Items from a dataset:
--------------------------------
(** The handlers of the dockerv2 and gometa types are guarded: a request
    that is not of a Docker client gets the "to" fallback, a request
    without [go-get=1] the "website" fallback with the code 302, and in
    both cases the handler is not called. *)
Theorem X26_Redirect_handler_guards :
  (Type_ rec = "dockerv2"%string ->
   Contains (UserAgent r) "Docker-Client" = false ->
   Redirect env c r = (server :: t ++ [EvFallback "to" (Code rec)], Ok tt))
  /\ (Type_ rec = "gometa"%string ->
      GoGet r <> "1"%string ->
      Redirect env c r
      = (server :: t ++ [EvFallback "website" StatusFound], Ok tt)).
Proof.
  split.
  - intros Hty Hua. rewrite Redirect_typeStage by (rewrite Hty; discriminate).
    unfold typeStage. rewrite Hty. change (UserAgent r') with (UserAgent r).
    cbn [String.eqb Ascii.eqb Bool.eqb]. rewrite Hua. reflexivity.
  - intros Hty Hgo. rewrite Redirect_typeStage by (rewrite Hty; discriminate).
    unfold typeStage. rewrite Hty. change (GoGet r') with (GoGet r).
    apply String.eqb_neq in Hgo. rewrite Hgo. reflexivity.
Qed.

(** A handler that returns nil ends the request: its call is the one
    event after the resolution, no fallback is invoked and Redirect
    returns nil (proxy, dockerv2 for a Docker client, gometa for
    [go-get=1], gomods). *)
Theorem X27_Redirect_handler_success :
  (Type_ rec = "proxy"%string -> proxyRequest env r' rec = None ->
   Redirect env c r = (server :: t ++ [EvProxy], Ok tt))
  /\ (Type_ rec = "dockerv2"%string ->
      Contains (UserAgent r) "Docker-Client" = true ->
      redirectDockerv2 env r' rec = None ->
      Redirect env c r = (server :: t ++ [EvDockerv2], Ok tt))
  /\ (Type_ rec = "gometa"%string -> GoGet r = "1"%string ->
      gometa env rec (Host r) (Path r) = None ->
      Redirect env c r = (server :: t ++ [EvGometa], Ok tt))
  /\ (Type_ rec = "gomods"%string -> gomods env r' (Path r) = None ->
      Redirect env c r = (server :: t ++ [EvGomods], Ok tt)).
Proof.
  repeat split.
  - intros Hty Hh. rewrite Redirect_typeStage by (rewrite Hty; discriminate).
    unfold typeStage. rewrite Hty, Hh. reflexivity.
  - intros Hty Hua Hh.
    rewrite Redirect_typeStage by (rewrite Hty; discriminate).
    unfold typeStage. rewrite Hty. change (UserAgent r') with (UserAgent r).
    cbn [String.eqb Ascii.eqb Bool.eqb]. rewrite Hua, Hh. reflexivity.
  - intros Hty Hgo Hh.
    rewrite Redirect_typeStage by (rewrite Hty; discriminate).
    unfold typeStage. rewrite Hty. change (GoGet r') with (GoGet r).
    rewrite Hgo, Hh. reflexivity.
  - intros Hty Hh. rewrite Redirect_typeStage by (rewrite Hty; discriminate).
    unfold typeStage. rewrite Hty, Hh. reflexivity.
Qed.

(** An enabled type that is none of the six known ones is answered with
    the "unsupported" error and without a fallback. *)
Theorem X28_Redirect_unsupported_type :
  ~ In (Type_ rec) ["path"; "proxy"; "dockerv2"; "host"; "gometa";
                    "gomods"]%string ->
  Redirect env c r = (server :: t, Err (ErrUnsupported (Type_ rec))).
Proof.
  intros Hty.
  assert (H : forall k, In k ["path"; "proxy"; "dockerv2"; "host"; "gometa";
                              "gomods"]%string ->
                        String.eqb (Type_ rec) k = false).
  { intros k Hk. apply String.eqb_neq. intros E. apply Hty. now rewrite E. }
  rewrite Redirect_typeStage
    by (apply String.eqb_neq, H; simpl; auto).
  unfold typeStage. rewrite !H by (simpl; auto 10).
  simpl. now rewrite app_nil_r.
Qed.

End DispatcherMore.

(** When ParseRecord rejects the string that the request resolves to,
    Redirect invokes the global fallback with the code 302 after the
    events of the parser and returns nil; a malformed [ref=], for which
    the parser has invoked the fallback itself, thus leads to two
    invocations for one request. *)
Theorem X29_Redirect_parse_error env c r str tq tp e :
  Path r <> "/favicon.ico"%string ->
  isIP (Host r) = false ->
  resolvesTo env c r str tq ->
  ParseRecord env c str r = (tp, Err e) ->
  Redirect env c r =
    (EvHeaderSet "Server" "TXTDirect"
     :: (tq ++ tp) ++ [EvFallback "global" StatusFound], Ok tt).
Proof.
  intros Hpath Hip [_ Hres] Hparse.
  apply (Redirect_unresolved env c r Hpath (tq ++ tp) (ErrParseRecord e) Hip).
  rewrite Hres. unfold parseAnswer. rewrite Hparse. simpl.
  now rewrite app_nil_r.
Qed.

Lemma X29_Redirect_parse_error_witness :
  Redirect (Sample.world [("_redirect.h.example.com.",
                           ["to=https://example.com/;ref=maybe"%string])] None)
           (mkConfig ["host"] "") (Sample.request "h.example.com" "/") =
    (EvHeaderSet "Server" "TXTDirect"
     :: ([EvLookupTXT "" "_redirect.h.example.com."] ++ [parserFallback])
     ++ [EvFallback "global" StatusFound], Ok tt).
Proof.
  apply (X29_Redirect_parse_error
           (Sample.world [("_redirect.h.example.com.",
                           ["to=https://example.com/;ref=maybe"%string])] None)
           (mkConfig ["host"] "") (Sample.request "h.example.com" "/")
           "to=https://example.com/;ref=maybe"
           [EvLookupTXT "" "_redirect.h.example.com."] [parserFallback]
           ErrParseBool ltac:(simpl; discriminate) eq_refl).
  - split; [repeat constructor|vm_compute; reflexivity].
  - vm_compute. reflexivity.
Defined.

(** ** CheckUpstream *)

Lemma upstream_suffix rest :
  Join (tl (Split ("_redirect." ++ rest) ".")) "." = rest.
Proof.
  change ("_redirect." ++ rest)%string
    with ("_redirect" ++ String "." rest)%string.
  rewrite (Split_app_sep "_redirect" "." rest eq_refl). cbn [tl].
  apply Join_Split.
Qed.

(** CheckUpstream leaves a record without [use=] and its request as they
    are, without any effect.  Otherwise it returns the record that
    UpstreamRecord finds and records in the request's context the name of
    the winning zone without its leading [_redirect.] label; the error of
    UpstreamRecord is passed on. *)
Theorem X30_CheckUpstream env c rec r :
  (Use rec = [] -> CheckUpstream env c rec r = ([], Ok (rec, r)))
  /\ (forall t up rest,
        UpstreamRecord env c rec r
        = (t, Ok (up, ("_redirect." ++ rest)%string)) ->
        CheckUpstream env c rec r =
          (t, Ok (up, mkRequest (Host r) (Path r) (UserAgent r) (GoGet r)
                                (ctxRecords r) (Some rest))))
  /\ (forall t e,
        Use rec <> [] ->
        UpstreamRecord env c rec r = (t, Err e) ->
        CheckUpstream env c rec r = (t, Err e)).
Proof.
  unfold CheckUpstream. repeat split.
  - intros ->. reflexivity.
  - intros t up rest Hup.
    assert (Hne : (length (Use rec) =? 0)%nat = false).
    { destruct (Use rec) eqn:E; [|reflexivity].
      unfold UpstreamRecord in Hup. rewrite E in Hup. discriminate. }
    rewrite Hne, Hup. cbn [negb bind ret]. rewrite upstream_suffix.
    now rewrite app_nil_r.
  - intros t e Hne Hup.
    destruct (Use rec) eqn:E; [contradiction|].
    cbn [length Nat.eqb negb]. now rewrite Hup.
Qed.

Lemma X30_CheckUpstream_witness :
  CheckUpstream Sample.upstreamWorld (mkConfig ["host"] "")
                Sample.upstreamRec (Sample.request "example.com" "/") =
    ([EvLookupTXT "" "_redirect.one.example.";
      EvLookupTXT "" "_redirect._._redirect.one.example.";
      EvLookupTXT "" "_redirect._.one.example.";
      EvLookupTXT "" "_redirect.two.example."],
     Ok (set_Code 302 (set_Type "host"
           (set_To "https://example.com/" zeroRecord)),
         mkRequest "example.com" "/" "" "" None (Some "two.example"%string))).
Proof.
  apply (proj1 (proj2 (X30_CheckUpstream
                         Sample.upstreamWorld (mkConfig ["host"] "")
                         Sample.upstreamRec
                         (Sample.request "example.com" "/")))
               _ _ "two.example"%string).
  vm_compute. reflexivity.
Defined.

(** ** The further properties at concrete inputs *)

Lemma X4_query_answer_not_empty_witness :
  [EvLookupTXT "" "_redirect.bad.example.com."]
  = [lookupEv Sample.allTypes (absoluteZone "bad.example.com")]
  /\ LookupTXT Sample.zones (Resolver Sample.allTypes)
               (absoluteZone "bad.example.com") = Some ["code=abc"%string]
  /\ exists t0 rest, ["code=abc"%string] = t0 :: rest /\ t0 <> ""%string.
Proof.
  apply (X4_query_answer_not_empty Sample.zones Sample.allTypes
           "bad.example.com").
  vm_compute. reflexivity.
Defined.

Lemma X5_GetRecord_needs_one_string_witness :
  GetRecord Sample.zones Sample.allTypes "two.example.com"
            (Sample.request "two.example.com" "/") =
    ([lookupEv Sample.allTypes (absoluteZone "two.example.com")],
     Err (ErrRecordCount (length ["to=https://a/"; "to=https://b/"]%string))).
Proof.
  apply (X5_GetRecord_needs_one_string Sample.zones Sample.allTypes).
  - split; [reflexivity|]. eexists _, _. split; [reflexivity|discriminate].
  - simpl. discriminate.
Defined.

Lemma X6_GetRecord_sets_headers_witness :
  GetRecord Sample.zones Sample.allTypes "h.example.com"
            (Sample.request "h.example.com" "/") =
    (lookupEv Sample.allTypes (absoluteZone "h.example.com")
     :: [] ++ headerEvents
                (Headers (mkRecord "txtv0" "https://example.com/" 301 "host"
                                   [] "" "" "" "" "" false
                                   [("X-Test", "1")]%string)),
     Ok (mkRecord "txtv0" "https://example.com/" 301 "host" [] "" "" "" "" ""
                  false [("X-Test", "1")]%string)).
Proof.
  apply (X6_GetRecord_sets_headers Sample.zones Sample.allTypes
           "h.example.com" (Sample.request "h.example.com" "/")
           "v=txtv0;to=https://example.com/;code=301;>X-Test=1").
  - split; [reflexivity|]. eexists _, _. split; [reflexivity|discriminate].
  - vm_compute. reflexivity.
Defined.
--------------------------------
Work task:
If a line falls between the first line of the entries and the line containing "- intros Hty Hgo.", or is one of those two, restate it word for word; leave all other lines out.

Response:
(** The handlers of the dockerv2 and gometa types are guarded: a request
    that is not of a Docker client gets the "to" fallback, a request
    without [go-get=1] the "website" fallback with the code 302, and in
    both cases the handler is not called. *)
Theorem X26_Redirect_handler_guards :
  (Type_ rec = "dockerv2"%string ->
   Contains (UserAgent r) "Docker-Client" = false ->
   Redirect env c r = (server :: t ++ [EvFallback "to" (Code rec)], Ok tt))
  /\ (Type_ rec = "gometa"%string ->
      GoGet r <> "1"%string ->
      Redirect env c r
      = (server :: t ++ [EvFallback "website" StatusFound], Ok tt)).
Proof.
  split.
  - intros Hty Hua. rewrite Redirect_typeStage by (rewrite Hty; discriminate).
    unfold typeStage. rewrite Hty. change (UserAgent r') with (UserAgent r).
    cbn [String.eqb Ascii.eqb Bool.eqb]. rewrite Hua. reflexivity.
  - intros Hty Hgo. rewrite Redirect_typeStage by (rewrite Hty; discriminate).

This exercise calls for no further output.